Data extracts START

(** X8.  A page of a PDF that cannot be read while the text gathered
    so far is within the cap makes the whole file fail with the page's
    exception, whatever pages follow; together with C8, a damaged page
    only goes unnoticed when it lies after the cap was exceeded. *)
Theorem pdf_damaged_page_fails env (file : upload) (read : list string)
        (e : string) (rest : document) :
  endswith (name file) ".pdf" = true ->
  fitz_open env (name file) = Returns (map Returns read ++ Raises e :: rest) ->
  String.length (join EmptyString read) <= 3000 ->
  file_prompt env file = Raises e.
Proof.
  intros P O U; rewrite (file_prompt_pdf env file P), O; simpl bind.
  rewrite (pdf_pages_raises read e rest EmptyString); [reflexivity | exact U].
Qed.

Lemma pdf_damaged_page_fails_witness :
  file_prompt Sample2.env (mkUpload "torn.pdf") = Raises "page 2 is damaged".
Proof.
  apply (pdf_damaged_page_fails Sample2.env (mkUpload "torn.pdf")
           [Sample.short_text] "page 2 is damaged" [Returns Sample.long_text]);
    [reflexivity | reflexivity |].
  apply Nat.leb_le; vm_compute; reflexivity.
Defined.

(** ** The file preview *)

Section PreviewFacts.

Variable env : environment.
Variable df_head3 : dataframe -> string.
Variable no_page : string.

Let entry := preview_entry env df_head3 no_page.
Let separator := nl ^^ "---" ^^ nl.

Lemma preview_entry_txt file :
  endswith (name file) ".txt" = true ->
  entry file
  = (content <- open_read env (name file) ;; Returns (slice_to PREVIEW content)).
Proof. unfold entry, preview_entry; intros ->; reflexivity. Qed.

Lemma preview_entry_pdf file :
  endswith (name file) ".pdf" = true ->
  entry file
  = (doc <- fitz_open env (name file) ;;
     text <- first_page_text no_page doc ;;
     Returns (slice_to PREVIEW text)).
Proof.
  intros H; unfold entry, preview_entry.
  destruct (endswith (name file) ".txt") eqn:T.
  { discriminate (endswith_same_length _ ".txt" ".pdf" eq_refl T H). }
  destruct (endswith (name file) ".csv") eqn:C.
  { discriminate (endswith_same_length _ ".csv" ".pdf" eq_refl C H). }
  rewrite H; reflexivity.
Qed.

Lemma preview_loop_app (pre more : list upload) (parts previews : list string) :
  Forall2 (fun file p => entry file = Returns p) pre parts ->
  preview_loop env df_head3 no_page (pre ++ more) previews
  = preview_loop env df_head3 no_page more (previews ++ parts).
Proof.
  intros F; revert previews; induction F as [|file p pre parts E F IH];
    intros previews.
  - now rewrite app_nil_r.
  - cbn [app preview_loop]; fold (entry file); rewrite E, IH, <- app_assoc.
    reflexivity.
Qed.

Lemma slice_to_slice_to (n m : nat) (s : string) :
  n <= m -> slice_to n (slice_to m s) = slice_to n s.
Proof.
  revert m s; induction n as [|n IH]; intros [|m] [|c s] H; simpl;
    try reflexivity; try lia.
  rewrite IH by lia; reflexivity.
Qed.

End PreviewFacts.

(** X9.  When every file of a batch can be previewed, the preview is
    the files' previews, one per file and in the order of the batch,
    joined by lines of three dashes. *)
Theorem preview_file_complete env df_head3 no_page (files : list upload)
        (parts : list string) :
  Forall2 (fun file p => preview_entry env df_head3 no_page file = Returns p)
          files parts ->
  preview_file env df_head3 no_page files = join (nl ^^ "---" ^^ nl) parts
  /\ List.length parts = List.length files.
Proof.
  intros F; split.
  - unfold preview_file.
    rewrite <- (app_nil_r files), (preview_loop_app _ _ _ _ _ _ [] F).
    reflexivity.
  - symmetry; exact (Forall2_length F).
Qed.

Lemma preview_file_complete_witness :
  preview_file Sample2.env Sample2.head3 "page 0 not in document"
               [mkUpload "data.csv"; mkUpload "report.docx"]
  = "1 ann" ^^ nl ^^ "---" ^^ nl ^^ "Unsupported file.".
Proof.
  apply (preview_file_complete Sample2.env Sample2.head3 "page 0 not in document"
           [mkUpload "data.csv"; mkUpload "report.docx"]
           ["1 ann"; "Unsupported file."]).
  repeat constructor.
Defined.

(** X10.  When a file of the batch cannot be previewed, the preview
    keeps what the files before it gave, ends with "Error: " followed
    by the exception text, and shows nothing of the files after it. *)
Theorem preview_file_cut env df_head3 no_page (pre : list upload)
        (file : upload) (rest : list upload) (parts : list string) (e : string) :
  Forall2 (fun file p => preview_entry env df_head3 no_page file = Returns p)
          pre parts ->
  preview_entry env df_head3 no_page file = Raises e ->
  preview_file env df_head3 no_page (pre ++ file :: rest)
  = join (nl ^^ "---" ^^ nl) (parts ++ ["Error: " ^^ e]).
Proof.
  intros F E; unfold preview_file.
  rewrite (preview_loop_app _ _ _ _ _ _ [] F).
  cbn [preview_loop app]; rewrite E; reflexivity.
Qed.
(** * El Pais scraper: word-frequency analysis and headline translation

    A shallow embedding of [src/analyzer.py] (class [WordAnalyzer]), of
    [src/translator.py] (class [ArticleTranslator]), of the text helpers of
    [src/utils.py] and of the page-reading part of [src/scraper.py] (class
    [ElPaisScraper]), with their properties established on the embedding.

    Conventions of the model.
    - A Python [str] is a [string]; its characters are the code points
      0..255, classified as the Unicode database classifies the Basic Latin
      and Latin-1 Supplement blocks.  Module [Wide] models the analysis a
      second time over texts that may also hold the three letters outside
      that range whose partner in the other case is an ASCII letter.
    - A Python [int] is a [Z].
    - A [dict] (and a [Counter]) is an association list in insertion order.
    - The logging calls and [time.sleep] have no effect on the values
      computed and are left out.
    - The translation service and the browser driver are outside the
      program: a call to them is given by what it answers, a value or an
      exception. *)

From Stdlib Require Import Bool Arith List ZArith NArith Lia.
From Stdlib Require Import Ascii String.
From Stdlib Require Import Permutation DecimalString.
Import ListNotations.

Open Scope string_scope.
Open Scope list_scope.

(** ** Characters *)

Definition code (c : ascii) : N := N_of_ascii c.

Definition between (lo hi : N) (c : ascii) : bool :=
  (N.leb lo (code c) && N.leb (code c) hi)%bool.

(** The character class [[a-z]] of the pattern. *)
Definition is_az (c : ascii) : bool := between 97 122 c.

(** Code points that [str.lower] maps to another code point: [A-Z] and the
    capital letters of Latin-1 (U+00C0..U+00DE without the sign U+00D7). *)
Definition is_upper (c : ascii) : bool :=
  (between 65 90 c
   || (between 192 222 c && negb (N.eqb (code c) 215)))%bool.

Definition char_lower (c : ascii) : ascii :=
  if is_upper c then ascii_of_N (code c + 32) else c.

(** [str.isalnum] on one code point: letters, decimal digits, and the
    characters with a digit or numeric value. *)
Definition is_alnum (c : ascii) : bool :=
  (between 48 57 c || between 65 90 c || between 97 122 c
   || N.eqb (code c) 170 || between 178 179 c || N.eqb (code c) 181
   || between 185 186 c || between 188 190 c
   || between 192 214 c || between 216 246 c || between 248 255 c)%bool.

(** The class [\w] of [re] on [str] patterns: alphanumeric or underscore. *)
Definition is_word (c : ascii) : bool :=
  (is_alnum c || N.eqb (code c) 95)%bool.

(** ** Strings *)

(** [str.lower] *)
Fixpoint lower (s : string) : string :=
  match s with
  | EmptyString => EmptyString
  | String c s' => String (char_lower c) (lower s')
  end.

Definition first_char (s : string) : option ascii :=
  match s with
  | EmptyString => None
  | String c _ => Some c
  end.

(** ** The pattern [\b[a-z]+\b] *)

Definition is_word_at (o : option ascii) : bool :=
  match o with
  | None => false
  | Some c => is_word c
  end.

(** [\b] between the character before the position and the character at
    it: exactly one of the two is a word character; outside the string
    there are none. *)
Definition word_boundary (prev next : option ascii) : bool :=
  xorb (is_word_at prev) (is_word_at next).

(** [cls+] followed by the rest of the pattern [k]: greedy, one or more
    characters of the class; the longest repetition is tried first and the
    matcher backs off one character at a time until [k] accepts the
    position reached.  Returns the text matched and the text left. *)
Fixpoint greedy_plus (cls : ascii -> bool)
    (k : option ascii -> string -> bool) (s : string)
    : option (string * string) :=
  match s with
  | EmptyString => None
  | String c s' =>
      if cls c then
        match greedy_plus cls k s' with
        | Some (m, r) => Some (String c m, r)
        | None => if k (Some c) s' then Some (String c EmptyString, s') else None
        end
      else None
  end.

(** One attempt to match [\b[a-z]+\b] at a position, [prev] being the
    character before it. *)
Definition match_here (prev : option ascii) (s : string)
    : option (string * string) :=
  if word_boundary prev (first_char s) then
    greedy_plus is_az (fun p r => word_boundary p (first_char r)) s
  else None.

Fixpoint last_char (prev : option ascii) (s : string) : option ascii :=
  match s with
  | EmptyString => prev
  | String c s' => last_char (Some c) s'
  end.

(** The scan of [re.findall]: try the pattern at the current position; on
    success record the match and go on behind it, otherwise move one
    character to the right.  Every round consumes a character or ends the
    scan, so [S (length s)] rounds are enough. *)
Fixpoint findall_from (fuel : nat) (prev : option ascii) (s : string)
    : list string :=
  match fuel with
  | O => []
  | S fuel' =>
      match match_here prev s with
      | Some (m, r) => m :: findall_from fuel' (last_char prev m) r
      | None =>
          match s with
          | EmptyString => []
          | String c s' => findall_from fuel' (Some c) s'
          end
      end
  end.

(** [re.findall(r'\b[a-z]+\b', s)] *)
Definition findall (s : string) : list string :=
  findall_from (S (String.length s)) None s.

(** ** Dictionaries *)

Definition table := list (string * Z).

(** [d.get(w)] *)
Fixpoint dict_get (w : string) (d : table) : option Z :=
  match d with
  | [] => None
  | (k, v) :: d' => if String.eqb k w then Some v else dict_get w d'
  end.

(** [d[w] = v]: an existing key keeps its place, a new key goes last. *)
Fixpoint dict_set (w : string) (v : Z) (d : table) : table :=
  match d with
  | [] => [(w, v)]
  | (k, x) :: d' =>
      if String.eqb k w then (k, v) :: d' else (k, x) :: dict_set w v d'
  end.

(** [dict(pairs)] and the dict comprehension: the pairs are stored one
    after the other. *)
Definition dict_of_items (items : list (string * Z)) : table :=
  fold_left (fun d kv => dict_set (fst kv) (snd kv) d) items [].

Definition keys (d : table) : list string := map fst d.

(** [Counter(words)]: [c[w] = c.get(w, 0) + 1] for every word in turn. *)
Definition counter_add (d : table) (w : string) : table :=
  dict_set w (match dict_get w d with Some n => n | None => 0 end + 1)%Z d.

Definition Counter (words : list string) : table :=
  fold_left counter_add words [].

(** [c[w]] on a [Counter]: a missing key counts 0. *)
Definition counter_get (w : string) (d : table) : Z :=
  match dict_get w d with
  | Some n => n
  | None => 0%Z
  end.

(** ** [WordAnalyzer] *)

Module WordAnalyzer.

Record t := { min_occurrences : Z }.

Definition default_min_occurrences : Z := 3.

(** [__init__(self, min_occurrences=3)] *)
Definition init (arg : option Z) : t :=
  {| min_occurrences :=
       match arg with
       | Some n => n
       | None => default_min_occurrences
       end |}.

(** The words of one header: lines 42-48 of [count_words]. *)
Definition header_words (header : string) : list string :=
  let header_lower := lower header in
  let words := findall header_lower in
  filter (fun word => Nat.ltb 2 (String.length word)) words.

(** The list [all_words] after the loop over the headers. *)
Definition all_words (headers : list string) : list string :=
  fold_left (fun acc header => acc ++ header_words header) headers [].

Definition count_words (headers : list string) : table :=
  Counter (all_words headers).

Definition filter_repeated_words (self : t) (word_counts : table) : table :=
  dict_of_items
    (filter (fun wc => Z.geb (snd wc) (min_occurrences self)) word_counts).

(** [sorted(items, key=lambda x: x[1], reverse=True)]: a stable sort on
    the counts, largest first; items with equal counts keep their order. *)
Fixpoint insert_desc (p : string * Z) (l : list (string * Z))
    : list (string * Z) :=
  match l with
  | [] => [p]
  | q :: l' =>
      if Z.ltb (snd p) (snd q) then q :: insert_desc p l' else p :: q :: l'
  end.

Definition sorted_desc (l : list (string * Z)) : list (string * Z) :=
  fold_right insert_desc [] l.

Definition analyze_headers (self : t) (translated_headers : list string)
    : table :=
  let word_counts := count_words translated_headers in
  let repeated_words := filter_repeated_words self word_counts in
  dict_of_items (sorted_desc repeated_words).

(** [s * n] *)
Fixpoint repeat_string (s : string) (n : nat) : string :=
  match n with
  | O => EmptyString
  | S n' => (s ++ repeat_string s n')%string
  end.

(** The format [{s:<width}]: blanks are added on the right until the
    text has [width] characters; a longer text is left as it is. *)
Definition ljust (width : nat) (s : string) : string :=
  (s ++ repeat_string " " (width - String.length s))%string.

(** The format [{s:>width}]: the same with the blanks on the left. *)
Definition rjust (width : nat) (s : string) : string :=
  (repeat_string " " (width - String.length s) ++ s)%string.

(** [str(n)]: the decimal numeral of an integer. *)
Definition str_of_int (n : Z) : string :=
  NilZero.string_of_int (Z.to_int n).


(** A row of the table: [f"{word:<20} {count:>10}"]. *)
Definition table_row (wc : string * Z) : string :=
  (ljust 20 (fst wc) ++ " " ++ rjust 10 (str_of_int (snd wc)))%string.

Data extracts END

Copy the lines that hold the word "mkUpload". Take them from the records above.

  file_prompt Sample2.env (mkUpload "torn.pdf") = Raises "page 2 is damaged".
  apply (pdf_damaged_page_fails Sample2.env (mkUpload "torn.pdf")
               [mkUpload "data.csv"; mkUpload "report.docx"]
           [mkUpload "data.csv"; mkUpload "report.docx"]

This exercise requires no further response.